T-SNE (t-distribution Stochastic Neighbourhood Embedding) for Visualization

T-SNE is the most used dimension reduction technique. It is a statistical method for visualizing high-dimensional data by giving each datapoint a location in a two or three-dimensional map.

In the above 2-D graph, notice that there are few regions with maximum data points of only one class 0 (non-duplicates) or 1(duplicates) overlapped but there are few regions where you can quickly separate class region 0 or 1. Hence, this gives us a hint that the multiple dimensional features that we designed certainly have some value in differencing the two classes not perfectly but in some manner!

Featurization using TF-IDF weighted word2vec

We have noticed that some words occur more frequently in duplicate pairs of questions i.e., class 1 while some words occur more often in non-duplicate pairs of questions i.e., class 0 (refer to word clouds section).

In this method, we will calculate the TF-IDF value of each word then sum the multiplication of the TF-IDF value with the corresponding word vector and divide this sum by the sum of the TF-IDF values.

Note that instead of word2vec, we will be using Glove (Global vectors).

Both word2vec and Glove enable us to represent a word in the form of a vector (often called embedding). They are the two most popular algorithms for word embeddings that bring out the semantic similarity of words that capture different facets of a word’s meaning. Word2vec embeddings are based on training a shallow feedforward neural network while glove embeddings are learned based on matrix factorization techniques.
Word2Vec algorithms treat each word equally because of their goal to compute word embeddings. The distinction becomes important when one needs to work with sentences or document embeddings; not all words equally represent the meaning of a particular sentence. And here different weighting strategies are applied, TF-IDF is one of those successful strategies.
At times, it does improve the quality of inference, so the combination is worth a shot.

Train and Test Split

The train-test split procedure is used to estimate machine learning algorithms performance when used to make predictions on data not used to train the model.

Think of temporal splitting or time-based splitting… assume your complete data is sorted by time and then you split the oldest data as train and the newest data as a test.
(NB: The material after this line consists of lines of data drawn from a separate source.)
Lemma dict_get_zip params args i (p : string) (a : pyval) :
  NoDup params -> params !! i = Some p -> args !! i = Some a ->
  dict_get p (zip params args) = Some a.
Proof.
  revert args i. induction params as [|q params IH]; intros [|b args] [|i] Hnd Hp Ha;
    simplify_eq/=.
  - by rewrite String.eqb_refl.
  - apply NoDup_cons in Hnd as [Hq Hnd].
    destruct (String.eqb q p) eqn:E.
    + apply String.eqb_eq in E. subst q. exfalso. apply Hq.
      apply list_elem_of_lookup. eauto.
    + eauto.
Qed.

Ltac solve_NoDup :=
  repeat (apply NoDup_cons; split;
          [rewrite ?elem_of_cons, ?elem_of_nil; intuition discriminate |]);
  apply NoDup_nil_2.

(** C3, as the code has it.  When the wrapped callable raises, the wrapper
    raises the very same exception and appends no record for the call: the
    world is exactly the one the callable left.  The store and the trace
    dicts are as they were before the call when the callable itself left them
    alone, as a callable that makes no instrumented call does; the records of
    instrumented calls the callable made before it raised stay. *)
Theorem wrapper_propagates_failure py env fn params args kwargs w e w2 :
  fn_params fn = Ok params ->
  fn_call fn args kwargs (tick w) = (Raise e, w2) ->
  wrapper py env fn args kwargs w = (Raise e, w2)
  /\ TRACE (snd (wrapper py env fn args kwargs w)) = TRACE w2
  /\ heap (snd (wrapper py env fn args kwargs w)) = heap w2
  /\ (TRACE w2 = TRACE w -> heap w2 = heap w ->
      TRACE (snd (wrapper py env fn args kwargs w)) = TRACE w
      /\ heap (snd (wrapper py env fn args kwargs w)) = heap w)
  /\ (store_neutral fn ->
      TRACE (snd (wrapper py env fn args kwargs w)) = TRACE w
      /\ heap (snd (wrapper py env fn args kwargs w)) = heap w).
Proof.
  intros Hp Hcall. rewrite wrapper_unfold, Hp, Hcall. simpl.
  split; [done |]. split; [done |]. split; [done |]. split; [auto |].
  intros Hfn. destruct (Hfn args kwargs (tick w)) as [Hh Ht].
  rewrite Hcall in Hh, Ht. auto.
Qed.

Lemma wrapper_propagates_failure_witness :
  wrapper cpython (sample_env unreachable) reject_fn [PInt 1] [] empty_world
  = (Raise (Exn "ValueError" "bad input"), tick empty_world)
  /\ TRACE (snd (wrapper cpython (sample_env unreachable) reject_fn [PInt 1] []
                   empty_world)) = [].
Proof.
  destruct (wrapper_propagates_failure cpython (sample_env unreachable) reject_fn
              ["x"] [PInt 1] [] empty_world (Exn "ValueError" "bad input")
              (tick empty_world) eq_refl eq_refl) as (H1 & H2 & _).
  split; [exact H1 | exact H2].
Defined.

(** C3 as stated fails: [fail_after(5)] raises, and the store, empty before
    the call, holds one record after it, that of the instrumented call the
    callable made before it raised. *)
Lemma wrapper_failure_counterexample :
  fst failed_nested_run = Raise (Exn "ValueError" "bad input")
  /\ TRACE empty_world = []
  /\ TRACE (snd failed_nested_run) = [0%nat]
  /\ function <$> heap (snd failed_nested_run) !! 0%nat = Some "scale".
Proof. repeat split; vm_compute; reflexivity. Qed.

(** C5. The record of a call that returns has the inputs of lines 36-40: the
    declared parameters paired in order with the positional arguments, as far
    as both go, then the named arguments.  So a positional argument is found
    under the parameter at its position unless a named argument has that
    name, a named argument is found under its own name, and a call with
    positional arguments (a, b) and named argument c = v against parameters
    (x, y, c) records {x: a, y: b, c: v}. *)
Theorem wrapper_binds_arguments py env fn params args kwargs w res w' :
  fn_params fn = Ok params ->
  NoDup params ->
  NoDup (dict_keys kwargs) ->
  wrapper py env fn args kwargs w = (Ok res, w') ->
  exists t,
    last_record w' = Some t
    /\ inputs t = dict_update (zip params args) kwargs
    /\ (forall i p a, params !! i = Some p -> args !! i = Some a ->
                      p ∉ dict_keys kwargs -> dict_get p (inputs t) = Some a)
    /\ (forall k v, dict_get k kwargs = Some v -> dict_get k (inputs t) = Some v)
    /\ (forall x y c a b v,
          params = [x; y; c] -> args = [a; b] -> kwargs = [(c, v)] ->
          inputs t = [(x, a); (y, b); (c, v)]).
Proof.
  intros Hp Hnd Hkw Hrun.
  destruct (wrapper_returns _ _ _ _ _ _ _ _ _ Hp Hrun) as (f & w2 & _ & _ & ->).
  eexists. split; [apply last_record_push |].
  simpl. rewrite build_inputs_zip by done.
  split; [done |]. split; [| split].
  - intros i p a Hi Ha Hfresh. rewrite dict_get_update by done.
    apply dict_get_None in Hfresh. rewrite Hfresh. by eapply dict_get_zip.
  - intros k v Hk. rewrite dict_get_update by done. by rewrite Hk.
  - intros x y c a b v -> -> ->.
    apply NoDup_cons in Hnd as [Hx Hnd]. apply NoDup_cons in Hnd as [Hy _].
    rewrite !not_elem_of_cons in Hx. rewrite not_elem_of_cons in Hy.
    destruct Hx as (_ & Hxc & _). destruct Hy as (Hyc & _).
    unfold dict_update. simpl.
    apply String.eqb_neq in Hxc, Hyc. by rewrite Hxc, Hyc.
Qed.
(** * Verification of the Data Matrix decoder and GS1 parser

    A shallow embedding of [src/gs1-parser-test.js] (the GS1 parser, the
    GTIN to NDC converter and the expiration-date formatter) and of the
    decode script [src/decode-dm.js]. *)

From Stdlib Require Import Bool Arith ZArith Lia List String Ascii.
From Stdlib Require Import Numbers.DecimalString.
Import ListNotations.
Open Scope string_scope.

(* ------------------------------------------------------------------ *)
(** ** JavaScript string and number built-ins used by the parser *)

Module JS.

(** [s.substring(start, end)]; every call site has [start <= end], so the
    argument swap of the built-in never happens. Out-of-range indices are
    clamped to the length, as Rocq's [substring] does. *)
Definition substring (s : string) (start stop : nat) : string :=
  String.substring start (stop - start) s.

(** [s.substring(start)]: everything from [start] on. *)
Definition substring_from (s : string) (start : nat) : string :=
  String.substring start (String.length s - start) s.

Definition code (c : ascii) : nat := nat_of_ascii c.

(** White space and line terminators removed by [TrimString], among the
    code units below 256: tab, LF, VT, FF, CR, space and U+00A0. *)
Definition is_ws (c : ascii) : bool :=
  ((code c =? 32) || ((9 <=? code c) && (code c <=? 13)) || (code c =? 160))%nat.

Definition is_digit (c : ascii) : bool :=
  ((48 <=? code c) && (code c <=? 57))%nat.

(** Value of [c] as a digit in radix 10 or 16, if it is one. *)
Definition digit_value (radix : Z) (c : ascii) : option Z :=
  let n := code c in
  let v :=
    if ((48 <=? n) && (n <=? 57))%nat then Some (Z.of_nat (n - 48))
    else if ((97 <=? n) && (n <=? 102))%nat then Some (Z.of_nat (n - 87))
    else if ((65 <=? n) && (n <=? 70))%nat then Some (Z.of_nat (n - 55))
    else None in
  match v with
  | Some d => if (d <? radix)%Z then Some d else None
  | None => None
  end.

Fixpoint trim_start (s : string) : string :=
  match s with
  | String c s' => if is_ws c then trim_start s' else s
  | EmptyString => s
  end.

(** Longest prefix of radix digits, accumulated onto [acc]; [None] when the
    prefix is empty. *)
Fixpoint digits_prefix (radix : Z) (s : string) (acc : option Z) : option Z :=
  match s with
  | String c s' =>
      match digit_value radix c with
      | Some d =>
          let a := match acc with Some a => a | None => 0%Z end in
          digits_prefix radix s' (Some (a * radix + d)%Z)
      | None => acc
      end
  | EmptyString => acc
  end.

(** [parseInt(s)] with no radix; [None] is [NaN]. *)
Definition parseInt (s : string) : option Z :=
  let s := trim_start s in
  let '(sign, s) :=
    match s with
    | String "-" s' => ((-1)%Z, s')
    | String "+" s' => (1%Z, s')
    | _ => (1%Z, s)
    end in
  let '(radix, s) :=
    match s with
    | String "0" (String "x" s') => (16%Z, s')
    | String "0" (String "X" s') => (16%Z, s')
    | _ => (10%Z, s)
    end in
  match digits_prefix radix s None with
  | Some v => Some (sign * v)%Z
  | None => None
  end.

Definition Z_to_string (z : Z) : string :=
  NilEmpty.string_of_int (Z.to_int z).

End JS.

(* ------------------------------------------------------------------ *)
(** ** JavaScript [Date] as far as [formatExpirationDate] uses it

    A date is its day number since 1970-01-01 (the time value divided by
    the milliseconds of a day; construction and formatting both use local
    time, so the time-zone offset cancels). [None] is an Invalid Date. *)

Module JSDate.

(** Day number of the proleptic Gregorian date [y]-[m]-[d], [m] in 1..12. *)
Definition days_from_civil (y m d : Z) : Z :=
  let y := if (m <=? 2)%Z then (y - 1)%Z else y in
  let era := (y / 400)%Z in
  let yoe := (y - era * 400)%Z in
  let mp := if (2 <? m)%Z then (m - 3)%Z else (m + 9)%Z in
  let doy := ((153 * mp + 2) / 5 + d - 1)%Z in
  let doe := (yoe * 365 + yoe / 4 - yoe / 100 + doy)%Z in
  (era * 146097 + doe - 719468)%Z.

(** Year, month (1..12) and day of a day number. *)
Definition civil_from_days (z : Z) : Z * Z * Z :=
  let z := (z + 719468)%Z in
  let era := (z / 146097)%Z in
  let doe := (z - era * 146097)%Z in
  let yoe := ((doe - doe / 1460 + doe / 36524 - doe / 146096) / 365)%Z in
  let y := (yoe + era * 400)%Z in
  let doy := (doe - (365 * yoe + yoe / 4 - yoe / 100))%Z in
  let mp := ((5 * doy + 2) / 153)%Z in
  let d := (doy - (153 * mp + 2) / 5 + 1)%Z in
  let m := if (mp <? 10)%Z then (mp + 3)%Z else (mp - 9)%Z in
  ((if (m <=? 2)%Z then (y + 1)%Z else y), m, d).

(** [MakeDay(year, month, date)]: the month (0-based) may lie outside
    0..11 and the date outside the month; both roll over. *)
Definition MakeDay (year month date : Z) : Z :=
  let ym := (year + month / 12)%Z in
  let mn := (month mod 12)%Z in
  (days_from_civil ym (mn + 1) 1 + date - 1)%Z.

(** [new Date(year, month, day)]: [NaN] in any argument gives an Invalid
    Date; a year in 0..99 means 1900..1999. *)
Definition new_Date (year month day : option Z) : option Z :=
  match year, month, day with
  | Some y, Some m, Some d =>
      let yr := if (0 <=? y)%Z && (y <=? 99)%Z then (1900 + y)%Z else y in
      Some (MakeDay yr m d)
  | _, _, _ => None
  end.

Definition month_name (m : Z) : string :=
  nth (Z.to_nat (m - 1))
    ["January"; "February"; "March"; "April"; "May"; "June"; "July";
     "August"; "September"; "October"; "November"; "December"] "".

(** [date.toLocaleDateString('en-US', {year:'numeric', month:'long',
    day:'numeric'})]. *)
Definition toLocaleDateString (date : option Z) : string :=
  match date with
  | Some t =>
      let '(y, m, d) := civil_from_days t in
      month_name m ++ " " ++ JS.Z_to_string d ++ ", " ++ JS.Z_to_string y
  | None => "Invalid Date"
  end.

End JSDate.

(* ------------------------------------------------------------------ *)
(** ** [src/gs1-parser-test.js] *)

Module GS1.

(** The JavaScript error thrown by [convertGTINtoNDC]. *)
Inductive js_error := InvalidGTINFormat.

Inductive outcome (A : Type) : Type :=
| Ret (a : A)
| Throw (e : js_error).
Arguments Ret {A} a.
Arguments Throw {A} e.

(** [convertGTINtoNDC(gtin)]. *)
Definition convertGTINtoNDC (gtin : string) : outcome string :=
  if negb (String.length gtin =? 14)%nat then Throw InvalidGTINFormat
  else
    let withoutPrefix := JS.substring_from gtin 3 in
    let labeler := JS.substring withoutPrefix 0 5 in
    let product := JS.substring withoutPrefix 5 9 in
    let packageCode := JS.substring withoutPrefix 9 11 in
    Ret (labeler ++ "-" ++ product ++ "-" ++ packageCode).
(** * llama-parse: the LlamaParse client of [src/index.ts]

    A shallow embedding of the client class and its four operations.

    - JavaScript values that the client touches are JSON documents (what
      [response.json()] resolves with) and [undefined].  The conversion
      to a string that a template literal applies is partial: it throws
      on an object that has an own [toString] property.
    - An object used as a string-keyed record ([this.headers]) is a [gmap].
    - [fetch] and [setTimeout] are the only effects.  A computation threads
      a [World] that holds the remote server (the answer it gives to the
      k-th request) and the trace of effects performed so far.  [await] is
      sequencing; a rejected promise is a thrown exception.
    - The [do ... while] loop of [parseFile] has no bound in the source; it
      is embedded with a fuel argument, and running out of fuel is a third
      outcome, distinct from returning and from throwing. *)

From Stdlib Require Import Lia Ascii.
From stdpp Require Import base option list strings gmap pretty.

Set Warnings "-register-all".

(** ** JavaScript values *)

Module JS.

(** A parsed JSON document.  A number is carried as the text that
    [Number.prototype.toString] gives for it: the client never computes
    with numbers, it only interpolates values into strings.  The fields
    of [JObj] are the own properties of the parsed object, one per name. *)
Inductive JSON : Type :=
| JNull
| JBool (b : bool)
| JNum (repr : string)
| JStr (s : string)
| JArr (elems : list JSON)
| JObj (fields : list (string * JSON)).

(** What a property access or a variable can hold. *)
Inductive Value : Type :=
| VUndefined
| VJson (j : JSON).

(** What a [throw] or a rejected promise carries.  [Error] is the only
    class the source constructs itself; [TypeError] and [SyntaxError] are
    raised by the runtime (property access on [null], a failed [fetch], a
    body that is not JSON). *)
Inductive Exn : Type :=
| Error (message : string)
| TypeError
| SyntaxError.

(** The object has an own property named [k], whatever its value. *)
Fixpoint hasOwn (k : string) (fields : list (string * JSON)) : bool :=
  match fields with
  | [] => false
  | (k', _) :: rest => String.eqb k k' || hasOwn k rest
  end.

(** [ToString] on a JSON document, as a template literal applies it.

    An object goes through [OrdinaryToPrimitive]: an own [toString]
    property of a parsed object is never a function and hides the
    inherited one, and the inherited [valueOf] returns the object, so the
    conversion throws a type error; without an own [toString] the
    inherited one gives ["[object Object]"].

    An array goes through [Array.prototype.join(",")]: elements are
    converted from left to right, [null] gives the empty string, and a
    conversion that throws makes the whole conversion throw. *)
Fixpoint toStringJSON (j : JSON) : Exn + string :=
  match j with
  | JNull => inr "null"
  | JBool true => inr "true"
  | JBool false => inr "false"
  | JNum repr => inr repr
  | JStr s => inr s
  | JArr elems =>
      (fix joinElems (l : list JSON) : Exn + string :=
         match l with
         | [] => inr ""
         | e :: rest =>
             match (match e with
                    | JNull => inr ""
                    | _ => toStringJSON e
                    end) with
             | inl x => inl x
             | inr s =>
                 match rest with
                 | [] => inr s
                 | _ :: _ =>
                     match joinElems rest with
                     | inl x => inl x
                     | inr r => inr (s +:+ "," +:+ r)
                     end
                 end
             end
         end) elems
  | JObj fields =>
      if hasOwn "toString" fields then inl TypeError
      else inr "[object Object]"
  end.

Definition toString (v : Value) : Exn + string :=
  match v with
  | VUndefined => inr "undefined"
  | VJson j => toStringJSON j
  end.

(** The own property [k] among the fields of an object. *)
Fixpoint field (k : string) (fields : list (string * JSON)) : Value :=
  match fields with
  | [] => VUndefined
  | (k', j) :: rest => if String.eqb k k' then VJson j else field k rest
  end.

(** [j.k] for a property name [k] that no built-in prototype defines
    ([id], [status], [error]): a type error on [null], the own property on
    an object, [undefined] on every other document. *)
Definition getProp (j : JSON) (k : string) : Exn + Value :=
  match j with
  | JNull => inl TypeError
  | JObj fields => inr (field k fields)
  | _ => inr VUndefined
  end.

(** [v === s] for a string literal [s]. *)
Definition strictEqStr (v : Value) (s : string) : bool :=
  match v with
  | VJson (JStr s') => String.eqb s' s
  | _ => false
  end.

(** Truthiness of an optional string ([!x], [x || d]). *)
Definition truthy (s : option string) : bool :=
  match s with
  | Some s' => negb (String.eqb s' "")
  | None => false
  end.

(** A property value of a plain object built by the client: a string, or
    an array of strings (what spreading an array of pairs leaves). *)
Inductive Prop_value : Type :=
| PStr (s : string)
| PArr (elems : list string).

End JS.
Import JS.

(** ** Configuration *)

(** [HeadersInit] of the platform:
    [Headers | [string, string][] | Record<string, string>]. *)
Inductive HeadersInit : Type :=
| HeadersRecord (r : gmap string string)
| HeadersPairs (pairs : list (string * string))
| HeadersObject (entries : list (string * string)).

Record LlamaParseConfig : Type := {
  apiKey : option string;
  baseUrl : option string;
  headers : option HeadersInit
}.

(** The client object: its two private fields. *)
Record LlamaParse : Type := {
  this_baseUrl : string;
  this_headers : gmap string Prop_value
}.

Definition defaultBaseUrl : string := "https://api.cloud.llamaindex.ai/api/parsing".

(** Own enumerable string-keyed properties of the elements of an array,
    starting at index [i]: the index, in decimal, maps to the element. *)
Fixpoint indexProps (i : nat) (pairs : list (string * string)) : gmap string Prop_value :=
  match pairs with
  | [] => ∅
  | (name, value) :: rest => <[pretty i := PArr [name; value]]> (indexProps (S i) rest)
  end.

(** What [...h] copies into an object literal: the own enumerable
    properties of [h].  A record has its entries; an array has its indices;
    a [Headers] instance keeps its list in an internal slot and has none;
    [undefined] has none. *)
Definition ownEnumerable (h : option HeadersInit) : gmap string Prop_value :=
  match h with
  | None => ∅
  | Some (HeadersRecord r) => PStr <$> r
  | Some (HeadersPairs pairs) => indexProps 0 pairs
  | Some (HeadersObject _) => ∅
  end.

(** [{ Authorization: `Bearer ${apiKey}`, accept: "application/json" }] *)
Definition defaultHeaders (key : string) : gmap string Prop_value :=
  <["Authorization" := PStr ("Bearer " +:+ key)]>
    (<["accept" := PStr "application/json"]> ∅).

(** [{ ...defaults, ...spread }]: a later property replaces an earlier one
    of the same name. *)
Definition spreadOver (defaults spread : gmap string Prop_value) : gmap string Prop_value :=
  spread ∪ defaults.

(** [new LlamaParse(config)] *)
Definition construct (config : LlamaParseConfig) : Exn + LlamaParse :=
  if negb (truthy (apiKey config)) then inl (Error "API key is required")
  else
    inr {| this_baseUrl :=
             if truthy (baseUrl config) then default "" (baseUrl config)
             else defaultBaseUrl;
           this_headers :=
             spreadOver (defaultHeaders (default "" (apiKey config)))
                        (ownEnumerable (headers config)) |}.

(** ** The network and the timer *)

(** A [Response], as far as the client reads it.  [body] is what
    [response.json()] parses, or [None] when the payload is not JSON. *)
Record Response : Type := {
  status : nat;
  statusText : string;
  body : option JSON
}.

(** [response.ok]: the status is in the range 200-299. *)
Definition ok (r : Response) : bool :=
  (200 <=? status r) && (status r <=? 299).

Definition Blob : Type := list Byte.byte.

(** The second argument of [fetch].  An absent [method] means [GET]. *)
Record RequestInit : Type := {
  method : option string;
  init_headers : gmap string Prop_value;
  init_body : option (list (string * Blob))
}.

Definition effectiveMethod (init : RequestInit) : string :=
  default "GET" (method init).

(** One observable effect: a request together with the answer it got
    ([None]: the request failed at the network level), or a timer. *)
Inductive Event : Type :=
| EFetch (url : string) (init : RequestInit) (answer : option Response)
| ESleep (ms : nat).

(** The server is the sequence of its answers: [server w k] answers the
    k-th request made.  The client is sequential and reads nothing of the
    server but its answers, so every server, for one run, is such a
    sequence. *)
Record World : Type := {
  server : nat -> option Response;
  served : nat;
  trace : list Event
}.

Inductive Outcome (A : Type) : Type :=
| Returns (a : A)
| Throws (e : Exn)
| Unsettled.
Arguments Returns {A} a.
Arguments Throws {A} e.
Arguments Unsettled {A}.

Definition M (A : Type) : Type := World -> Outcome A * World.

Definition ret {A} (a : A) : M A := fun w => (Returns a, w).

Definition throw {A} (e : Exn) : M A := fun w => (Throws e, w).

Definition bind {A B} (m : M A) (k : A -> M B) : M B := fun w =>
  match m w with
  | (Returns a, w') => k a w'
  | (Throws e, w') => (Throws e, w')
  | (Unsettled, w') => (Unsettled, w')
  end.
Temporal splitting makes sense here as if the question asked is ‘Who is the current prime minister?’ then merging answers of the same question asked a few years back will give useless answers or results. As timestamp related feature is not available in the dataset so we cannot use the temporal splitting technique. Hence we build the train and test sets by randomly splitting in the ratio of 70:30 or 80:20 or whatever we choose as we have sufficient observations to work with!

Machine Learning Models

There is a total of 796 features in the dataset. The number of features in question1 w2v data frame and the number of features in question2 w2v data frame is the same i.e., 384. There is a total of 794 training features including the basic features extracted before data cleaning, the advanced NLP and fuzzy features extracted after data pre-processing, Tf-Idf vectors for question 1, and Tf-Idf vectors for question-2.

Here, we will split our data into train-test in the ratio of 70:30. The number of data points in train data: 283003 and the number of data points in test data: 121287. Let us call this test data, validation data because we already have test data that is completely unseen. You can download the test dataset from Kaggle.

What is log-loss?

Logarithmic Loss is the most important classification metric based on probabilities. It’s hard to interpret raw log-loss values, but log-loss is still a good metric for comparing models. Log loss is a metric that can lie between [0, infinity). For any given problem, a lower log-loss value means better predictions.

Log Loss is a slight twist on something called the Likelihood Function. In fact, Log Loss is -1 * the log of the likelihood function. So, we will start by understanding the likelihood function.

The likelihood function answers the question “How likely did the model think the actually observed set of outcomes was.” If that sounds confusing, an example should help.

For example, a model predicts probabilities [0.8, 0.4, 0.1] for three houses. The first two houses were sold, and the last one was not sold. So the actual outcomes could be represented numerically as [1, 1, 0].

Let’s step through these predictions one at a time to iteratively calculate the likelihood function.

The first house sold, and the model said that was 80% likely. So, the likelihood function after looking at one prediction is 0.8.

The second house sold, and the model said that was 40% likely. There is a rule of probability that the probability of multiple independent events is the product of their individual probabilities. So, we get the combined likelihood from the first two predictions by multiplying their associated probabilities. That is 0.8 * 0.4, which happens to be 0.32.

Now we get to our third prediction. That home did not sell. The model said it was 10% likely to sell. That means it was 90% likely to not sell. So, the observed outcome of not selling was 90% likely according to the model. So, we multiply the previous result of 0.32 by 0.9.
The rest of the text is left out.